Entegre üretim tesisleri, hammadde üretiminden nihai ürüne kadar tüm süreçleri birleştirerek katma değeri artırır.

Ortaya koyduğumuz modelde bu tesisler:

 

Değer Zinciri Kontrolü: Örneğin, tarım ürünlerinin işlenmesi, paketlenmesi ve markalaşması aynı tesiste yapılacak

İhracat Potansiyeli: Katma değerli ürünler (örneğin, organik gıda, ileri teknoloji malzemeleri) küresel pazarlara sunulacak.

İstihdam: Birden fazla sektörü kapsayan tesisler, yerel işgücünü istihdam edecek.

Verimlilik: Ölçek ekonomileriyle maliyetler düşürülecek.

 

Vergi ve Mali Teşvikler

 

Kurumlar Vergisi İndirimi: Entegre tesislere %10-15 kurumlar vergisi oranı, katma değerli üretim için %5 ek indirim sağlanacak.

Yatırım Desteği: Tesis kurulumu için %50 hibe sağlanacak (örneğin, 100 milyon TL’lik bir tesis için 50 milyon TL devlet desteği).

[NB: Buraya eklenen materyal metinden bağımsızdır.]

(** * gonflux: a NetFlow v5 collector (main.go)

    A shallow embedding of the decode / enrich / render pipeline of
    [main.go], and the properties of it that the specification states.

    Conventions.
    - A Go [uintN] value is a [Z]; every conversion and every arithmetic
      operation that can wrap is written with its reduction modulo [2^N].
    - A datagram is a [list byte]; [encoding/binary] is embedded as a cursor
      over that list, most significant byte first.
    - The process state touched by the code (the DNS cache, the wall clock,
      the resolver, the log, the output channel) is an explicit [World]
      threaded through a small state-and-panic monad. *)

From Stdlib Require Import ZArith Lia List String Ascii.
From Stdlib Require Strings.Byte.
From stdpp Require Import base option list gmap strings pretty.

Local Open Scope Z_scope.

(** ** Fixed-width unsigned integers *)

Definition uint8 (z : Z) : Z := z mod 2 ^ 8.
Definition uint16 (z : Z) : Z := z mod 2 ^ 16.
Definition uint32 (z : Z) : Z := z mod 2 ^ 32.
Definition uint64 (z : Z) : Z := z mod 2 ^ 64.

Definition is_uint8 (z : Z) : Prop := 0 <= z < 2 ^ 8.
Definition is_uint16 (z : Z) : Prop := 0 <= z < 2 ^ 16.
Definition is_uint32 (z : Z) : Prop := 0 <= z < 2 ^ 32.

(** ** Bytes *)

Abbreviation byte := Byte.byte.

Definition byte_val (b : byte) : Z := Z.of_N (Byte.to_N b).

(** Go's [byte(x)] conversion: the low eight bits. *)
Definition to_byte (z : Z) : byte :=
  match Byte.of_N (Z.to_N (uint8 z)) with
  | Some b => b
  | None => Byte.x00
  end.

(** ** encoding/binary, big endian

    [binary.Read] first reads [size] bytes with [io.ReadFull] and only then
    decodes the fields one after the other from that block. *)

Inductive error : Type :=
  | EOF
  | ErrUnexpectedEOF
  | DNSError (msg : string).

(** [io.ReadFull] on a [bytes.Buffer]: nothing left is [EOF], too little is
    [ErrUnexpectedEOF] (and the buffer is drained). *)
Definition ReadFull (size : nat) (buf : list byte) : (list byte + error) * list byte :=
  match buf with
  | [] => (inr EOF, [])
  | _ =>
      if (length buf <? size)%nat then (inr ErrUnexpectedEOF, [])
      else (inl (take size buf), drop size buf)
  end.

(** The decoder of [encoding/binary]: a cursor over the block. *)
Definition decoder (A : Type) : Type := list byte -> A * list byte.
(** C8 (amended).  Every optional field that falls back to the value of
    an environment variable follows the order explicit value, then
    environment variable, then literal default: the Postgres client's
    host, port, database, user and password, the logger's level, Loki host
    and environment, the metrics pusher's [alloyUrl] and environment, and
    the Redis cache's URL.  An empty environment variable counts as unset.
    The Postgres client, the metrics pusher and the Redis cache (which use
    [||]) also count an explicit empty string or port [0] as not supplied,
    while the logger (which uses destructuring defaults) takes any explicit
    value, even an empty one.  The logger's environment consults
    [ENVIRONMENT] and then [NODE_ENV]; the port read from [PGPORT] or
    ['5432'] goes through [parseInt].  The Loki basic-auth credentials have
    no literal default: the explicit value, else [LOKI_BASIC_AUTH] as it is,
    else none. *)
Theorem config_precedence c env :
  pool_host (poolConfig c env) =
    precedence (truthy_part (pc_host c)) (truthy_part (env !! js "PGHOST")) (js "localhost") /\
  pool_port (poolConfig c env) =
    match nonzero_part (pc_port c) with
    | Some p => Some p
    | None => parseInt10 (precedence None (truthy_part (env !! js "PGPORT")) (js "5432"))
    end /\
  pool_database (poolConfig c env) =
    precedence (truthy_part (pc_database c)) (truthy_part (env !! js "PGDATABASE")) (js "railrepay") /\
  pool_user (poolConfig c env) =
    precedence (truthy_part (pc_user c)) (truthy_part (env !! js "PGUSER")) (js "postgres") /\
  pool_password (poolConfig c env) =
    precedence (truthy_part (pc_password c)) (truthy_part (env !! js "PGPASSWORD")) (js "postgres") /\
  (forall (lc : LoggerConfig) s, createLogger lc env = (Normal, Some s) ->
     ls_level s = precedence (lc_level lc) (truthy_part (env !! js "LOG_LEVEL")) (js "info") /\
     ls_environment s =
       precedence (lc_environment lc)
         (truthy_part (js_or (env !! js "ENVIRONMENT") (env !! js "NODE_ENV"))) (js "development")) /\
  (forall (mc : MetricsConfig) p, MetricsPusher_new mc env = (Normal, Some p) ->
     alloyUrl p = precedence (truthy_part (mc_alloyUrl mc)) (truthy_part (env !! js "ALLOY_PUSH_URL")) [] /\
     environment p =
       precedence (truthy_part (mc_environment mc)) (truthy_part (env !! js "NODE_ENV")) (js "development")) /\
  (forall (lc : LoggerConfig) lo loki_ok h a app e,
     LokiTransport h a app e ∈ snd (fst (createLogger_transports lc lo env loki_ok)) ->
     h = precedence (lo_lokiHost lo) (truthy_part (env !! js "LOKI_HOST")) (js "http://localhost:3100") /\
     a = match lo_lokiBasicAuth lo with Some x => Some x | None => env !! js "LOKI_BASIC_AUTH" end) /\
  (forall (rc : RedisConfig) u, RedisCache_new rc env = (Normal, Some (RedisCacheImpl u)) ->
     u = precedence (truthy_part (rc_redisUrl rc)) (truthy_part (env !! js "REDIS_URL"))
           (js "redis://localhost:6379")).
Proof.
  unfold poolConfig; cbn [pool_host pool_port pool_database pool_user pool_password].
  rewrite !js_or_lit_precedence.
  split; [done|]. split.
  { unfold port_or, nonzero_part. f_equal.
    destruct (pc_port c) as [p|]; [case_decide|]; try done;
    unfold js_or_lit, js_or; destruct (env !! js "PGPORT") as [[|x v]|]; done. }
  split; [done|]. split; [done|]. split; [done|]. split; [|split; [|split]].
  - intros lc s Hl. unfold createLogger in Hl.
    destruct (truthy_str (lc_serviceName lc)); [|done]. cbn in Hl. injection Hl as <-.
    cbn. unfold destructure_default. rewrite !js_or_lit_env.
    split; [destruct (lc_level lc) | destruct (lc_environment lc)]; done.
  - intros mc p Hm. unfold MetricsPusher_new in Hm.
    destruct (truthy_str (mc_serviceName mc)); [|done]. cbn in Hm. injection Hm as <-.
    cbn. rewrite !js_or_lit_precedence. done.
  - intros lc lo loki_ok h a app e Hin.
    assert (Hh : destructure_default (lo_lokiHost lo)
                   (js_or_lit (env !! js "LOKI_HOST") (js "http://localhost:3100")) =
                 precedence (lo_lokiHost lo) (truthy_part (env !! js "LOKI_HOST"))
                   (js "http://localhost:3100")).
    { unfold destructure_default. rewrite js_or_lit_env. destruct (lo_lokiHost lo); done. }
    unfold createLogger_transports in Hin. cbv zeta in Hin. rewrite Hh in Hin.
    destruct (createLogger lc env) as [[|m] [ls|]]; cbn in Hin;
      try (apply not_elem_of_nil in Hin; contradiction).
    repeat case_match; cbn in Hin;
      repeat (apply elem_of_cons in Hin as [Hin|Hin]; [try discriminate Hin|]);
      try (apply not_elem_of_nil in Hin; contradiction);
      injection Hin as -> -> _ _; done.
  - intros rc u Hr. unfold RedisCache_new in Hr.
    destruct (truthy_str (rc_serviceName rc)); cbn in Hr; [|done].
    injection Hr as <-. apply js_or_lit_precedence.
Qed.
(** ** Tokens *)

Lemma Sorted_NoDup_strict :
  forall l, Sorted (fun a b => str_leb a b = true) l -> NoDup l ->
            StronglySorted str_lt l.
Proof.
  intros l Hs Hn.
  apply Sorted_StronglySorted in Hs;
    [|intros a b c; apply str_leb_trans].
  induction Hs as [|x r Hr IH Hx]; [constructor|].
  inversion Hn as [|? ? Hnx Hnr]; subst.
  constructor; [apply IH; assumption|].
  rewrite Forall_forall in *; intros y Hy; split; [auto|].
  intros ->; contradiction.
Qed.

Lemma sorted_strict : forall l, NoDup l -> StronglySorted str_lt (sorted l).
Proof.
  intros l H; apply Sorted_NoDup_strict; [|apply sorted_NoDup, H].
  apply (sort_by_sorted (fun x : str => x)).
Qed.

Section TokenLoop.
Let add_word (token_set : list str) (t : str) : list str :=
  let cleaned := re_delete_except is_lower_alnum t in
  if truthy_str cleaned && (2 <=? length cleaned)%nat
  then set_add cleaned token_set
  else token_set.

Let add_form (token_set : list str) (form : str) : list str :=
  fold_left add_word (split (lower form)) token_set.

Lemma add_word_In :
  forall acc w x,
    In x (add_word acc w) <->
    In x acc \/ (x = re_delete_except is_lower_alnum w /\ 2 <= length x).
Proof.
  intros acc w x; unfold add_word; cbv zeta.
  destruct (Nat.leb_spec 2 (length (re_delete_except is_lower_alnum w)))
    as [L|L].
  - assert (T : truthy_str (re_delete_except is_lower_alnum w) = true).
    { destruct (re_delete_except is_lower_alnum w); [simpl in L; lia | reflexivity]. }
    rewrite T; simpl; rewrite set_add_In.
    split; [intros [->|H]; auto | intros [H|[-> _]]; auto].
  - rewrite andb_false_r.
    split; [auto | intros [H|[-> H]]; [assumption | lia]].
Qed.

Lemma add_word_NoDup : forall acc w, NoDup acc -> NoDup (add_word acc w).
Proof.
  intros acc w H; unfold add_word; cbv zeta.
  destruct (_ && _); [apply set_add_NoDup|]; assumption.
Qed.

Lemma add_words_In :
  forall ws acc x,
    In x (fold_left add_word ws acc) <->
    In x acc \/
    exists w, In w ws /\ x = re_delete_except is_lower_alnum w /\ 2 <= length x.
Proof.
  induction ws as [|w ws IH]; intros acc x; simpl.
  - split; [auto | intros [H|[w [[] _]]]; assumption].
  - rewrite IH, add_word_In; split.
    + intros [[H|H]|[w' [H1 H2]]]; eauto 6.
    + intros [H|[w' [[->|H1] H2]]]; eauto 6.
Qed.

Lemma add_words_NoDup :
  forall ws acc, NoDup acc -> NoDup (fold_left add_word ws acc).
Proof.
  induction ws as [|w ws IH]; intros acc H; simpl; [assumption|].
  apply IH, add_word_NoDup, H.
Qed.

Lemma add_forms_In :
  forall fs acc x,
    In x (fold_left add_form fs acc) <-> In x acc \/ token_of fs x.
Proof.
  induction fs as [|f fs IH]; intros acc x; simpl.
  - split; [auto | intros [H|[sf [w [[] _]]]]; assumption].
  - rewrite IH; unfold add_form; rewrite add_words_In.
    unfold token_of; split.
    + intros [[H|[w [H1 H2]]]|[sf [w [H1 H2]]]]; [auto | |].
      * right; exists f, w; simpl; tauto.
      * right; exists sf, w; simpl; tauto.
    + intros [H|[sf [w [[->|H1] H2]]]]; [auto | |].
      * left; right; exists w; tauto.
      * right; exists sf, w; tauto.
Qed.

Lemma add_forms_NoDup :
  forall fs acc, NoDup acc -> NoDup (fold_left add_form fs acc).
Proof.
  induction fs as [|f fs IH]; intros acc H; simpl; [assumption|].
  apply IH; unfold add_form; apply add_words_NoDup, H.
Qed.

Lemma derive_tokens_eq :
  forall fs, derive_tokens fs = sorted (fold_left add_form fs []).
Proof. reflexivity. Qed.
End TokenLoop.

(** A strictly ascending list is determined by its members. *)
Lemma strictly_sorted_unique :
  forall l1 l2,
    StronglySorted str_lt l1 -> StronglySorted str_lt l2 ->
    (forall x, In x l1 <-> In x l2) -> l1 = l2.
Proof.
  intros l1 l2 H1; revert l2.
  induction H1 as [|a t1 Ht1 IH Ha]; intros l2 H2 M.
  - destruct l2 as [|b t2]; [reflexivity|].
    exfalso; apply (proj2 (M b)); left; reflexivity.
  - destruct H2 as [|b t2 Ht2 Hb].
    + exfalso; apply (proj1 (M a)); left; reflexivity.
    + rewrite Forall_forall in Ha, Hb.
      assert (E : a = b).
      { destruct (proj1 (M a) (or_introl eq_refl)) as [E|Ia]; [auto|].
        destruct (proj2 (M b) (or_introl eq_refl)) as [E|Ib]; [auto|].
        destruct (Hb a Ia) as [L1 _]; destruct (Ha b Ib) as [L2 _].
        symmetry; apply str_leb_antisym; assumption. }
      subst b; f_equal; apply IH; [exact Ht2|].
      intro x; split; intro Hx.
      * destruct (proj1 (M x) (or_intror Hx)) as [E|I]; [|exact I].
        destruct (Ha x Hx) as [_ N]; congruence.
      * destruct (proj2 (M x) (or_intror Hx)) as [E|I]; [|exact I].
        destruct (Hb x Hx) as [_ N]; congruence.
Qed.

Enerji Sübvansiyonları: Yenilenebilir enerji kullanan tesislere enerji maliyetlerinde %50 indirim sağlanacak.

İhracat Teşvikleri: Entegre tesislerin ihracat gelirlerinin %75’i 5 yıl boyunca vergiden muaf olacak.

Dünya’dan Örnekler ve Sentez

Güney Kore (POSCO):

POSCO, çelik üretiminde entegre bir tesis olarak hammadde işleme, üretim ve ihracatı birleştiriyor. Devlet destekli krediler ve Ar-Ge teşvikleriyle küresel lider oldu.

Türkiye’de ise savunma sanayii (örneğin, ASELSAN) veya yenilenebilir enerji ekipmanları için entegre tesisler kurulacak. Örneğin, güneş paneli üretiminde hammadde (silikon) işleme ve panel üretimi tek tesiste yapılacak.

Almanya (Fraunhofer Enstitüleri):

Fraunhofer, entegre üretim tesisleriyle Ar-Ge ve üretimi birleştiriyor. Devlet-özel sektör işbirliğiyle finanse ediliyor.

Türkiye’de ise TÜBİTAK, entegre teknoloji tesisleri için lider olur. Örneğin, biyoteknoloji veya yapay zeka tesisleri kurulur.

Danimarka (Vestas):

Vestas, rüzgar türbini üretiminde entegre tesisler kullanıyor. Devlet, vergi indirimleri ve Ar-Ge hibeleriyle destekliyor.

Türkiye’de rüzgar ve güneş enerjisi ekipmanları için entegre tesisler, TPAO veya EÜAŞ liderliğinde kurulacak.

Türkiye’ye Uyarlama

 

Mevcut Durum: Türkiye’de entegre tesisler sınırlı (örneğin, PETKİM petrokimya tesisi-Aşağıda STRATEJİK PETROKİMYA HAMLESİ olarak detaylıca ele alınacaktır-).

Çoğu sektörde üretim zinciri parçalı.

“ALTERNATİF EKONOMİK MODELİMİZDE” Atılacak  Adımlar:

Tarım ve Gıda: Fındık veya zeytinyağı için entegre tesisler (hasat, işleme, paketleme, markalaşma) kurulur. Örneğin, Karadeniz’de fındık işleme tesisi, TARİŞ kooperatifleriyle entegre edilecek.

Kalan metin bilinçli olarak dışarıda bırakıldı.